To be clear, it was not my suggestion that this gentleman should find another girl, or that he should leave his wife. I stated a simple fact that a loss of intimacy in a relationship does sometimes lead to this happening. That's life and it is a fact. There are far too many divorces in the U.S. and the western world, and far too many childen grow up without the benefit of both parents being in their lives. So I really hope that these two do work it out, which is why I suggested couples therapy. It certainly sounds like he wants it to work. And though we only have his side of the story, I am not about to agree that it is only up to him to make this work. It is up to both of them. Making any relationship work is a two way street. Modern PC double standards tend to ignore that realization.

A fellow that I worked with years ago developed diabetes. The disease resulted in him becoming impotent. This was before the days of Viagra and other ED drugs. After about a year, his wife left him and sued him for a divorce on loss of intimacy grounds. If there were not double standards in the courts (which I feel there quite often are), she should have been patient and sympathetic to the fact that he had a life altering and very serious disease. But the judge seemed to agree with her position, that the marriage should not continue if her sexual needs could no longer be met. Not nice. But as I said, that's life.

So, again, I hope that jasonk282 and his wife work this out. But no, I'm not going to agree that he is in any way, shape or form the bad guy here - I don't care if he jerks off 20 times a day. From what he has said, he has not done what many other men have done, or would do. Rather than tell him to suck it up or he doesn't have it so bad, I prefer suggesting a course of action where both people contribute to making this marriage work for both of them. If she's not willing to do that, then I guess what happens happens.

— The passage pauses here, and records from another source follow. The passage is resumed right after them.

(** A loop that never leaves early. *)
Fixpoint for_each {S : Type} (body : Z -> S -> S) (n : nat) (i : Z) (s : S) : S :=
  match n with
  | O => s
  | Datatypes.S n' => for_each body n' (i + 1) (body i s)
  end.

Lemma for_each_ind {S} (body : Z -> S -> S) (I : Z -> S -> Prop) n i s :
  I i s ->
  (forall j t, i <= j < i + Z.of_nat n -> I j t -> I (j + 1) (body j t)) ->
  I (i + Z.of_nat n) (for_each body n i s).
Proof.
  revert i s. induction n as [|n IH]; intros i s HI Hb; simpl.
  { by rewrite Z.add_0_r. }
  replace (i + Z.of_nat (Datatypes.S n)) with (i + 1 + Z.of_nat n) by lia.
  apply IH; [apply Hb; [lia|done]|]. intros j t Hj. apply Hb. lia.
Qed.

(** First index in [i, i + n) whose test holds: [for (...) if (p(i)) break]. *)
Fixpoint find_from (p : Z -> bool) (n : nat) (i : Z) : option Z :=
  match n with
  | O => None
  | Datatypes.S n' => if p i then Some i else find_from p n' (i + 1)
  end.

Lemma find_from_Some p n i j :
  find_from p n i = Some j <->
  i <= j < i + Z.of_nat n /\ p j = true /\ forall k, i <= k < j -> p k = false.
Proof.
  revert i. induction n as [|n IH]; intros i; simpl.
  { split; [done|lia]. }
  destruct (p i) eqn:E.
  - split.
    + intros [= <-]. split_and!; [lia..|done|intros; lia].
    + intros (Hj & Hp & Hn). f_equal. destruct (decide (i = j)); [done|].
      rewrite Hn in E by lia. done.
  - rewrite IH. split; intros (Hj & Hp & Hn).
    + split_and!; [lia..|done|]. intros k Hk.
      destruct (decide (k = i)) as [->|]; [done|]. apply Hn. lia.
    + assert (i <> j) by congruence. split_and!; [lia..|done|]. intros; apply Hn; lia.
Qed.

Lemma find_from_None p n i :
  find_from p n i = None <-> forall k, i <= k < i + Z.of_nat n -> p k = false.
Proof.
  revert i. induction n as [|n IH]; intros i; simpl.
  { split; [intros; lia|done]. }
  destruct (p i) eqn:E.
  - split; [done|]. intros Hn. rewrite Hn in E by lia. done.
  - rewrite IH. split; intros Hn k Hk.
    + destruct (decide (k = i)) as [->|]; [done|]. apply Hn. lia.
    + apply Hn. lia.
Qed.

(** Number of [k] in [i, i + n) that satisfy a test. *)
Fixpoint count_from (p : Z -> bool) (n : nat) (i : Z) : Z :=
  match n with
  | O => 0
  | Datatypes.S n' => Z.b2z (p i) + count_from p n' (i + 1)
  end.

Lemma count_from_range p n i : 0 <= count_from p n i <= Z.of_nat n.
Proof.
  revert i. induction n as [|n IH]; intros i; simpl; [lia|].
  specialize (IH (i + 1)). destruct (p i); simpl; lia.
Qed.

Lemma count_from_zero p n i : (forall k, i <= k < i + Z.of_nat n -> p k = false) -> count_from p n i = 0.
Proof.
  revert i. induction n as [|n IH]; intros i H; simpl; [done|].
  rewrite H, IH by (try lia; intros; apply H; lia). done.
Qed.

Lemma count_from_ext p q n i :
  (forall k, i <= k < i + Z.of_nat n -> p k = q k) -> count_from p n i = count_from q n i.
Proof.
  revert i. induction n as [|n IH]; intros i H; simpl; [done|].
  rewrite H, IH; [done| |lia]. intros; apply H; lia.
Qed.

(** Changing the test at one index of the range changes the count there. *)
Lemma count_from_update p q n i j :
  i <= j < i + Z.of_nat n ->
  (forall k, i <= k < i + Z.of_nat n -> k <> j -> p k = q k) ->
  count_from q n i = count_from p n i + Z.b2z (q j) - Z.b2z (p j).
Proof.
  revert i. induction n as [|n IH]; intros i Hj H; simpl; [lia|].
  destruct (decide (i = j)) as [->|Hne].
  - rewrite (count_from_ext p q); [lia|]. intros; apply H; lia.
  - rewrite (H i), (IH (i + 1)) by (try lia; intros; apply H; lia). lia.
Qed.

Lemma count_from_pos p n i j :
  i <= j < i + Z.of_nat n -> p j = true -> 0 < count_from p n i.
Proof.
  revert i. induction n as [|n IH]; intros i Hj Hp; simpl; [lia|].
  pose proof (count_from_range p n (i + 1)).
  destruct (decide (i = j)) as [->|]; [rewrite Hp; simpl; lia|].
  pose proof (IH (i + 1) ltac:(lia) Hp). destruct (p i); simpl; lia.
Qed.
Lemma refcount_bytes hp :
  0 <= hp < 2 ^ 52 -> ALIGN_UP (u64 (hp * 4)) PAGE_SIZE = (hp * 4 + 4095) / 4096 * 4096.
Proof. intros. rewrite wrap_small by lia. apply ALIGN_UP_page. unfold PAGE_SIZE. lia. Qed.

Lemma install_refcount_wf st ke : pmm_wf st -> pmm_wf (install_refcount st ke).
Proof.
  intros []. constructor; try done. simpl. intros ? [= <-].
  unfold len. rewrite length_replicate, refcount_bytes by lia. zlia.
Qed.

(** The stages of [pmm_init]. *)
Lemma pmm_init_stages mmap ks ke :
  pmm_init mmap ks ke =
  let hp := highest_addr_of mmap / PAGE_SIZE in
  let st1 := foldl (fun st e =>
       if (mm_type e =? MMAP_USABLE) && (0 <? mm_length e)
       then free_region st (mm_base e) (u64 (mm_base e + mm_length e)) else st)
       (pmm_boot hp ks ke) mmap in
  let st2 := mkPmm (bitmap st1) (ALIGN_UP (hp / 8) PAGE_SIZE) hp (used_pages st1) hp
       (phys_refcount (install_refcount (pmm_boot hp ks ke) ke))
       (refcount_size (install_refcount (pmm_boot hp ks ke) ke))
       (ks, ke) (pmm_bitmap (install_refcount (pmm_boot hp ks ke) ke))
       (pmm_refcount (install_refcount (pmm_boot hp ks ke) ke)) in
  bitmap_set (mark_region st2 ks
    (ALIGN_UP (u64 (ke + bitmap_size st2 + refcount_size st2)) PAGE_SIZE)) 0.
Proof. done. Qed.

Record init_ok (mmap : list mmap_entry) (ks ke : Z) (st : pmm) : Prop := {
  in_wf : pmm_wf st;
  in_hp : highest_pfn st = highest_addr_of mmap / PAGE_SIZE;
  in_test : forall q, 0 <= q < highest_pfn st ->
    bitmap_test st q = (q =? 0) || overlaps ks (pmm_metadata_end st ke) q || negb (usable mmap q);
  in_protected : forall q, 0 <= q < highest_pfn st -> pfn_protected st q = true -> bitmap_test st q = true;
  in_drift : drift st = if (0 <? highest_pfn st) && usable mmap 0
                           && negb (overlaps ks (pmm_metadata_end st ke) 0)
                        then u64 (-1) else 0;
}.

Lemma bitmap_set0_drift st :
  pmm_wf st ->
  drift (bitmap_set st 0) =
    if (0 <? highest_pfn st) && negb (bitmap_test st 0) then u64 (drift st - 1) else drift st.
Proof.
  intros Hwf. pose proof (wf_hp st Hwf). destruct (Z.ltb_spec 0 (highest_pfn st)); simpl.
  - assert (n_used (bitmap_set st 0) = n_used st + Z.b2z true - Z.b2z (bitmap_test st 0)) as E.
    { apply (n_used_update st _ 0); [done|apply bitmap_set_layout|lia|].
      intros. apply bitmap_test_set; done || lia. }
    unfold drift. rewrite bitmap_set_used, E. destruct (bitmap_test st 0); simpl.
    + f_equal. lia.
    + rewrite wrap_sub_l. f_equal. lia.
  - unfold bitmap_set. by rewrite (proj2 (Z.leb_le _ _)) by lia.
Qed.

Just :2 cents: from the happy, confirmed bachelor... with no kids. :)
 
To be clear, it was not my suggestion that this gentleman should find another girl, or that he should leave his wife. I stated a simple fact that a loss of intimacy in a relationship does sometimes lead to this happening. That's life and it is a fact. There are far too many divorces in the U.S. and the western world, and far too many childen grow up without the benefit of both parents being in their lives. So I really hope that these two do work it out, which is why I suggested couples therapy. It certainly sounds like he wants it to work. And though we only have his side of the story, I am not about to agree that it is only up to him to make this work. It is up to both of them. Making any relationship work is a two way street. Modern PC double standards tend to ignore that realization.

A fellow that I worked with years ago developed diabetes. The disease resulted in him becoming impotent. This was before the days of Viagra and other ED drugs. After about a year, his wife left him and sued him for a divorce on loss of intimacy grounds. If there were not double standards in the courts (which I feel there quite often are), she should have been patient and sympathetic to the fact that he had a life altering and very serious disease. But the judge seemed to agree with her position, that the marriage should not continue if her sexual needs could no longer be met. Not nice. But as I said, that's life.

So, again, I hope that jasonk282 and his wife work this out. But no, I'm not going to agree that he is in any way, shape or form the bad guy here - I don't care if he jerks off 20 times a day. From what he has said, he has not done what many other men have done, or would do. Rather than tell him to suck it up or he doesn't have it so bad, I prefer suggesting a course of action where both people contribute to making this marriage work for both of them. If she's not willing to do that, then I guess what happens happens.

Just :2 cents: from the happy, confirmed bachelor... with no kids. :)

I would add that as fathers, mothers, husbands and wives...there is more than likely the case that a person won't be able to provide every need, want and desire of their wives, husbands and children all the time and probably not most of the time....but that's not what you owe them. You owe them a reasonable effort to do so and for that you deserve reasonable understanding when you can't.